Mark Cavendish, the greatest sprinter of all time, has decided to give the sport one more year
It’s exciting to think that he will have one more chance to break Eddy Merckx’s record of 34 Tour de France stage wins.
It was on Monday 22nd May 2023, on the second Rest Day at the 2023 Giro d’Italia, Mark Cavendish announced his retirement from professional cycling.
He said he would will be retiring at the end of the 2023 season, after a career that has spanned over 20 years.
Mark Simon Cavendish MBE is a British professional road racing cyclist from the Isle of Man, who rides for UCI World Team Astana Qazaqstan Team.
As a track cyclist he specialises in the Madison, points race, and scratch race disciplines. As a road racer he is a sprinter.
Cavendish is one of the most decorated sprinters in cycling history, with 34 Tour de France stage wins to his name. He is also a former world champion and Olympic medallist.
He said that he was retiring to spend more time with his family and to pursue other interests.
Cavendish is a true legend of the sport, and his retirement would be a major loss to cycling; being one of the most exciting and entertaining riders to watch.
He can look back on his career with great pride, knowing that he was one of the greatest sprinters of all time.
Here are just some of Cavendish’s career highlights:
· 34 x Tour de France stage wins (joint record with Eddy Merckx)
· 1 x World Championship title (2011)
· 2 x National Championship title (2013 & 2022)
· 2 x Olympic medals (1 silver, 1 bronze)
· 3 x Track World Championship titles – Madison (2005, 2008 & 2016)
· 166 career victories
He is widely considered one of the greatest road sprinters of all time, and in 2021 was called “the greatest sprinter in the history of the Tour and of cycling” by Christian Prudhomme, director of the Tour de France.
Cavendish turned professional in 2005, and achieved eleven wins in his first professional season. He has won 34 Tour de France stages, tying him for first on the all-time list with Eddy Merckx, contributing to a third-highest total of fifty-three Grand Tour stage victories.
He won the Men’s Road Race at the 2011 Road World Championships, becoming the second male British rider to do so after Tom Simpson.
He has also won the UK National Championship title twice, in 2013 and 2022.
Cavendish has also won the points classification in all three of the grand tours: the 2010 Vuelta a España, the 2011, and 2021 Tours de France and the 2013 Giro d’Italia.
For Cavendish’s last ever Giro – he won the final stage to make his score 17 Individual Stage Wins and 2 Team Time Trials wins.

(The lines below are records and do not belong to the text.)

(** A directory whose pages are kept is the same directory. *)
Lemma dir_frame m m' pd fl fl' :
  dok m pd fl → (∀ q, dir_page m pd q → keeps q m m' ∧ q ∉ fl') → bytes_ok m' →
  dok m' pd fl' ∧ (∀ va, get_pte m' pd va = get_pte m pd va) ∧ (∀ q, dir_page m' pd q ↔ dir_page m pd q).
Proof.
  intros Hd Hk Hb. destruct (Hk pd) as [Hk0 Hn0]; [by left|].
  assert (Hpde : ∀ i, 0 ≤ i < 1024 → pde m' pd i = pde m pd i) by (intros i Hi; by apply keeps_word).
  assert (Htab : ∀ i, 0 ≤ i < 1024 → tab m' pd i = tab m pd i) by (intros i Hi; unfold tab; by rewrite Hpde).
  split_and!.
  - split; [done|apply Hd|done| |].
    + intros i Hi. rewrite Hpde, Htab by done. intros Hp. destruct (do_tab _ _ _ _ Hd i Hi Hp) as (?&_&?).
      split_and!; [done| |done]. apply Hk. right. eauto.
    + intros i j Hi Hj. rewrite !Hpde, !Htab by done. by apply Hd.
  - intros va. pose proof (PDX_range va). pose proof (PTX_range va). unfold get_pte. rewrite Hpde by done.
    destruct (present (pde m pd (PDX va))) eqn:Hp; [|done]. unfold pte_at. rewrite Htab by done.
    apply keeps_word; [|done]. apply Hk. right. eauto.
  - intros q. split; intros [->|(i&Hi&Hp&->)]; [by left| |by left|]; right; exists i;
      (split; [done|]); [by rewrite Hpde, Htab in *|by rewrite Hpde, Htab].
Qed.

(** ** Growing a directory *)

(** From [m] with free pages [fl] to [m'] with [fl'], only the pages of the
    directory changed, and those that it has gained were taken from the free
    list. *)
Record grows (pd : Z) (m : mem) (fl : list Z) (m' : mem) (fl' : list Z) : Prop := {
  gr_taken : ∃ taken, fl = taken ++ fl' ∧ ∀ q, dir_page m' pd q ↔ dir_page m pd q ∨ q ∈ taken;
  gr_frame : ∀ x, (∀ q, dir_page m' pd q → off_page x q) → m' x = m x;
}.
Lemma grows_refl pd m fl : grows pd m fl m fl.
Proof. split; [|done]. exists []. split; [done|]. intros q. rewrite elem_of_nil. tauto. Qed.
Lemma grows_trans pd m fl m1 fl1 m2 fl2 : grows pd m fl m1 fl1 → grows pd m1 fl1 m2 fl2 → grows pd m fl m2 fl2.
Proof.
  intros [(t1&->&H1) F1] [(t2&->&H2) F2]. split.
  - exists (t1 ++ t2). split; [by rewrite app_assoc|]. intros q. rewrite H2, H1, elem_of_app. tauto.
  - intros x Hx. rewrite F2 by done. apply F1. intros q Hq. apply Hx, H2. by left.
Qed.
(** A page of another owner is kept. *)
Lemma grows_keeps pd m fl m' fl' q :
  grows pd m fl m' fl' → dok m' pd fl' → kp q → (q ∉ fl) → ¬ dir_page m pd q → keeps q m m' ∧ (q ∉ fl') ∧ ¬ dir_page m' pd q.
Proof.
  intros [(t&->&Ht) F] Hd Hq Hn Hnd. apply not_elem_of_app in Hn as [Hnt Hn].
  assert (¬ dir_page m' pd q) as Hnd' by (rewrite Ht; tauto). split_and!; [|done|done].
  intros x Hx. apply F. intros p Hp. apply (off_other p q x); [by eapply dir_page_ok|done| |done]. by intros ->.
Qed.
Lemma grows_other pd m fl m' fl' pd2 :
  grows pd m fl m' fl' → dok m' pd fl' → dok m pd2 fl → (∀ q, dir_page m pd2 q → ¬ dir_page m pd q) →
  dok m' pd2 fl' ∧ (∀ va, get_pte m' pd2 va = get_pte m pd2 va) ∧ (∀ q, dir_page m' pd2 q ↔ dir_page m pd2 q) ∧
  (∀ q, dir_page m' pd2 q → ¬ dir_page m' pd q).
Proof.
  intros Hg Hd Hd2 Hdis.
  assert (Hk : ∀ q, dir_page m pd2 q → keeps q m m' ∧ (q ∉ fl') ∧ ¬ dir_page m' pd q).
  { intros q Hq. destruct (dir_page_ok _ _ _ _ Hd2 Hq). eapply grows_keeps; eauto. }
  destruct (dir_frame m m' pd2 fl fl' Hd2) as (H1&H2&H3); [|apply Hd|].
  - intros q Hq. destruct (Hk q Hq) as (?&?&?). done.
  - split_and!; [done..|]. intros q Hq%H3. by apply Hk.
Qed.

However, Mark Cavendish crashed on Stage 8 of the Tour de France on July 8, 2023. And had to retire from the 2023 Tour.
He was in the peloton with about 60 kilometres to go when he collided with another rider and went down.
He was immediately attended to by medical staff and taken to the hospital, where it was confirmed that he had broken his collarbone. And loosened a pin that was already in his collarbone, from a previous crash.
His crash ended his hopes of winning that record-breaking 35th stage at the Tour de France. He had equaled Eddy Merckx’s record of 34 stage wins in 2021.
I’m sure that Cavendish will be determined to make the most of his final year in the peloton. He has a strong team behind him at Astana-Qazaqstan, and he will be motivated to go out with a bang.
I’m looking forward to seeing what Cavendish can achieve in 2024. I wish him all the best for the season ahead.
Cavendish has had a remarkable career, overcoming injuries and illness to return to the top of the sport. He is a role model for many young cyclists, and his decision to continue racing is a boost for the sport as a whole.